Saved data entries
++++++++++++++++++++
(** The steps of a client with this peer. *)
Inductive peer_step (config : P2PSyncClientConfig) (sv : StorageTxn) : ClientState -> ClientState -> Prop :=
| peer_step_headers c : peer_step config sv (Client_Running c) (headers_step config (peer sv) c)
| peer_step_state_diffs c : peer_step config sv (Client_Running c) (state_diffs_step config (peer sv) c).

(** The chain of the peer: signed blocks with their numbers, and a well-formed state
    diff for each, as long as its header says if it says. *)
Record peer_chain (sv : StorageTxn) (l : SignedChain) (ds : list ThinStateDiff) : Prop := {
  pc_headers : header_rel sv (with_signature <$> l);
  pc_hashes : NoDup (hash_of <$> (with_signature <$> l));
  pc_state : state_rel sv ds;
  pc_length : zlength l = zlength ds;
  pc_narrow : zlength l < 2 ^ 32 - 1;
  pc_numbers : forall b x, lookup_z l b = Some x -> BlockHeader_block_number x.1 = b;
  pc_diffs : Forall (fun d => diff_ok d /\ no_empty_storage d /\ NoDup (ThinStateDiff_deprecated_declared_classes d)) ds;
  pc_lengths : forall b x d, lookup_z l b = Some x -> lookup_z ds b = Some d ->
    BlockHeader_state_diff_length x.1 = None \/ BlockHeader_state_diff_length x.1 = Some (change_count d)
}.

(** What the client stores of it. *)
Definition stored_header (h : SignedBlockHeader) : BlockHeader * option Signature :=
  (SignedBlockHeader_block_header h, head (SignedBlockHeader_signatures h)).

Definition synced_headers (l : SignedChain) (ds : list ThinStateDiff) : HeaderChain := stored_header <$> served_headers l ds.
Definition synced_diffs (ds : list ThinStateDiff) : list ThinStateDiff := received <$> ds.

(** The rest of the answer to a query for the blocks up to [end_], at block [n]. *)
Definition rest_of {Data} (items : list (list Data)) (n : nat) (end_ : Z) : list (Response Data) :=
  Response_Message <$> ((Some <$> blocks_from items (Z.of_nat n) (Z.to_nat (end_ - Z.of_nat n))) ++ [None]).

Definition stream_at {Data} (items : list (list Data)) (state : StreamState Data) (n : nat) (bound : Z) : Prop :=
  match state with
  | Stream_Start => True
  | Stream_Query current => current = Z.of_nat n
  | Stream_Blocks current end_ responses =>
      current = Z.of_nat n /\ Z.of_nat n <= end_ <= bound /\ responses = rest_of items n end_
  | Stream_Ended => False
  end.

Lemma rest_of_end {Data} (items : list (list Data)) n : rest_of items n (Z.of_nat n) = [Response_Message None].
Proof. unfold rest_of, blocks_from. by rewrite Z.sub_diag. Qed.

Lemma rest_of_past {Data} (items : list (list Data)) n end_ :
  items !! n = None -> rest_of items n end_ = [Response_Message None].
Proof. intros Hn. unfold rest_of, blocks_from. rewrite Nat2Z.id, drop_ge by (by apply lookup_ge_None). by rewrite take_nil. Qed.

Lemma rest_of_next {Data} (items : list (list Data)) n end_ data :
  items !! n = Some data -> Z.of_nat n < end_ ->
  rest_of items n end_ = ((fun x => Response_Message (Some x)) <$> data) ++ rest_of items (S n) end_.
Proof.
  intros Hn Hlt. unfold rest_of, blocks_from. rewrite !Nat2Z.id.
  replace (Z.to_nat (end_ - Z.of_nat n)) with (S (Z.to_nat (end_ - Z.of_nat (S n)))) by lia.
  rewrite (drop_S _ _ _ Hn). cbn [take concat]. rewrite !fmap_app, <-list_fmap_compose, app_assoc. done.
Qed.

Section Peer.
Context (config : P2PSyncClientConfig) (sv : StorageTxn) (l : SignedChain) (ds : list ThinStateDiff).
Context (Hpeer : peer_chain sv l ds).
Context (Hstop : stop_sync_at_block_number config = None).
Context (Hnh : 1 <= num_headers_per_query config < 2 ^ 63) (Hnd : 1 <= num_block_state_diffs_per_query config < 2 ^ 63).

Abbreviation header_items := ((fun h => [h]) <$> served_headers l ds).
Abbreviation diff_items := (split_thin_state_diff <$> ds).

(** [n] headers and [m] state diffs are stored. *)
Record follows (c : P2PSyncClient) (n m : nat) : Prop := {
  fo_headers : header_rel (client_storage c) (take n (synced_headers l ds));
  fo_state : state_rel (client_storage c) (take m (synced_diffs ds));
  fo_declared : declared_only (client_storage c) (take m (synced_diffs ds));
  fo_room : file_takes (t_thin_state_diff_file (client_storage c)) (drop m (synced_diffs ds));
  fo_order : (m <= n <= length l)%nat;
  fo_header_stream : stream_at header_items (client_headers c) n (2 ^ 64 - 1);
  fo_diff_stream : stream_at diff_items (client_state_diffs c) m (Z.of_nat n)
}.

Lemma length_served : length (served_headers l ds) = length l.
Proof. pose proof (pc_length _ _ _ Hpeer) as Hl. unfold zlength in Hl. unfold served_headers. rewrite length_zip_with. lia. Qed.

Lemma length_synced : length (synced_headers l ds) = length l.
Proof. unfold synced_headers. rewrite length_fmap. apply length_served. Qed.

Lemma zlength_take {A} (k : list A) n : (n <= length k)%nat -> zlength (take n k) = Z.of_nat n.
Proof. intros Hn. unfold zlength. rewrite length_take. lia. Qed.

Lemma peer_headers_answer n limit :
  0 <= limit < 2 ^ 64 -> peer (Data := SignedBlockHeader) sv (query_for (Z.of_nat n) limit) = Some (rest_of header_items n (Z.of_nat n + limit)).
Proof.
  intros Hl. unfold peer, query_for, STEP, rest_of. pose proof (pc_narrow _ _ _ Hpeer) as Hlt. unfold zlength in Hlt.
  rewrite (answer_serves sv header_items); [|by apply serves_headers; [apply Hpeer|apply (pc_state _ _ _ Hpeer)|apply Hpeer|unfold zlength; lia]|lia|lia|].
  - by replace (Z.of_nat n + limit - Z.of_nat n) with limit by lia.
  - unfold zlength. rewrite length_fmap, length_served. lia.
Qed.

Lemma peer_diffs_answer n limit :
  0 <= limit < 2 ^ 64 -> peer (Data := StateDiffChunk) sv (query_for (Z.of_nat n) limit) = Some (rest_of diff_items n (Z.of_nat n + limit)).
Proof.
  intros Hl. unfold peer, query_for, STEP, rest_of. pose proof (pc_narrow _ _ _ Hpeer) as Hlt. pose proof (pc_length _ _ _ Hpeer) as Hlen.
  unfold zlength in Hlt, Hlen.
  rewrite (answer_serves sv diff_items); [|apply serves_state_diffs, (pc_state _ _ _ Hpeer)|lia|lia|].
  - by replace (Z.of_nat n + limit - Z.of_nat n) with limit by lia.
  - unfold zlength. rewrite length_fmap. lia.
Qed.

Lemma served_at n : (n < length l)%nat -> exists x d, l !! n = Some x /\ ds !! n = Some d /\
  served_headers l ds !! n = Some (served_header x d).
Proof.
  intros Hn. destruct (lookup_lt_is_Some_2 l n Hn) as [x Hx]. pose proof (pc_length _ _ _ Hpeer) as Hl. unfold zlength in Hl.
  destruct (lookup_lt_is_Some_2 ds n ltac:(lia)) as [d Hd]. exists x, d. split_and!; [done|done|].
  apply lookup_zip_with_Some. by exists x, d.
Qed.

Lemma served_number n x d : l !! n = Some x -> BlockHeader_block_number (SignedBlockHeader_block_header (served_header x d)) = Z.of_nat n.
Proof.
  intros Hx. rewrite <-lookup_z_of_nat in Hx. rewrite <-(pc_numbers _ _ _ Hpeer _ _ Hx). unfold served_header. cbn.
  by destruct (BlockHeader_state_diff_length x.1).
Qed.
++++++++++++++++++++
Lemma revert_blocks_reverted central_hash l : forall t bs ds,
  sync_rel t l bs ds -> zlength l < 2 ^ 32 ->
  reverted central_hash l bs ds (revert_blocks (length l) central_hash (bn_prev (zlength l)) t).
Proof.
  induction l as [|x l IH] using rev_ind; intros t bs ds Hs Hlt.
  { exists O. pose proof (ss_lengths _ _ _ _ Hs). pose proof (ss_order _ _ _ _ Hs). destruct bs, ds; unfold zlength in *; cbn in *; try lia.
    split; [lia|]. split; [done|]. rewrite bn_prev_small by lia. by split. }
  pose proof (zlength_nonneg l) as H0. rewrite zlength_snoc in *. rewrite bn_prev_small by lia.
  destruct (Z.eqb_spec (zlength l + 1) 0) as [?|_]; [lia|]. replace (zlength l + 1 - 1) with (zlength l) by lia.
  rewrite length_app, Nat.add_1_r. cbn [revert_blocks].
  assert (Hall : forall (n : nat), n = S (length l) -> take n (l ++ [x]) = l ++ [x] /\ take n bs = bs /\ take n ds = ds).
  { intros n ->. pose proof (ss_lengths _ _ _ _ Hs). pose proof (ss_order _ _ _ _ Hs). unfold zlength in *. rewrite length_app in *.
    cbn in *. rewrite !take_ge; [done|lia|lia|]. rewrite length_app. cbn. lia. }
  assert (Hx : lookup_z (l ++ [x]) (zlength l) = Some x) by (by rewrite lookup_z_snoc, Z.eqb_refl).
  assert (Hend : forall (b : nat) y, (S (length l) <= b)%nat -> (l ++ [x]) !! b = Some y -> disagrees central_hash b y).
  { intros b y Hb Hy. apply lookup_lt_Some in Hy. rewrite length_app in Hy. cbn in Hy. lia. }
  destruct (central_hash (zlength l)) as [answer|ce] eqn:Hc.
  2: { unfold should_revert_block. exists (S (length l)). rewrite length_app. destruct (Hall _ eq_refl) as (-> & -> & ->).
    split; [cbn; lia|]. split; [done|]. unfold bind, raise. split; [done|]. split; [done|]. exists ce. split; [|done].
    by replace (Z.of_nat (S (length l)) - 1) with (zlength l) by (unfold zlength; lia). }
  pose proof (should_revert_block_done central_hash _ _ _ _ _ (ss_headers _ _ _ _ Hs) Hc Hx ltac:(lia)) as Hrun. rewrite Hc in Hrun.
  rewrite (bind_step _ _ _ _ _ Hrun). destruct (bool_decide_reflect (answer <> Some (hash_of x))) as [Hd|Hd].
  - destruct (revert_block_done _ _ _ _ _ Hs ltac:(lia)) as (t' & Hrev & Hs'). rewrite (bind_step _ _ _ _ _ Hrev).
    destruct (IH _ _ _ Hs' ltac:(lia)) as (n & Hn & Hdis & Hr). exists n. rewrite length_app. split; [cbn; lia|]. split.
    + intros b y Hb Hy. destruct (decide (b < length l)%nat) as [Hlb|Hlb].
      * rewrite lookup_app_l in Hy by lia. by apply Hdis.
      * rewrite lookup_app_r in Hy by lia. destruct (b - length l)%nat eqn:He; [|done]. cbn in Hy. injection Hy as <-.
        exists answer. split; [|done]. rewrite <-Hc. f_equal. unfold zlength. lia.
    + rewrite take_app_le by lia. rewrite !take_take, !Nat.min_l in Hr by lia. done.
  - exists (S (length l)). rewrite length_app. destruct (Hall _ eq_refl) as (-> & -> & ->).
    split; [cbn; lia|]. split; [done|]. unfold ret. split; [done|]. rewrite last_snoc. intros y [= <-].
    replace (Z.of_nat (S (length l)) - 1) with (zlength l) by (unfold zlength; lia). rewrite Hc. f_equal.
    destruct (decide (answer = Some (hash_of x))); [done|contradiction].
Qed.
++++++++++++++++++++
Look through the records above and please copy every line in which the string "Hdis" occurs.

Problem solution:
    destruct (IH _ _ _ Hs' ltac:(lia)) as (n & Hn & Hdis & Hr). exists n. rewrite length_app. split; [cbn; lia|]. split.
      * rewrite lookup_app_l in Hy by lia. by apply Hdis.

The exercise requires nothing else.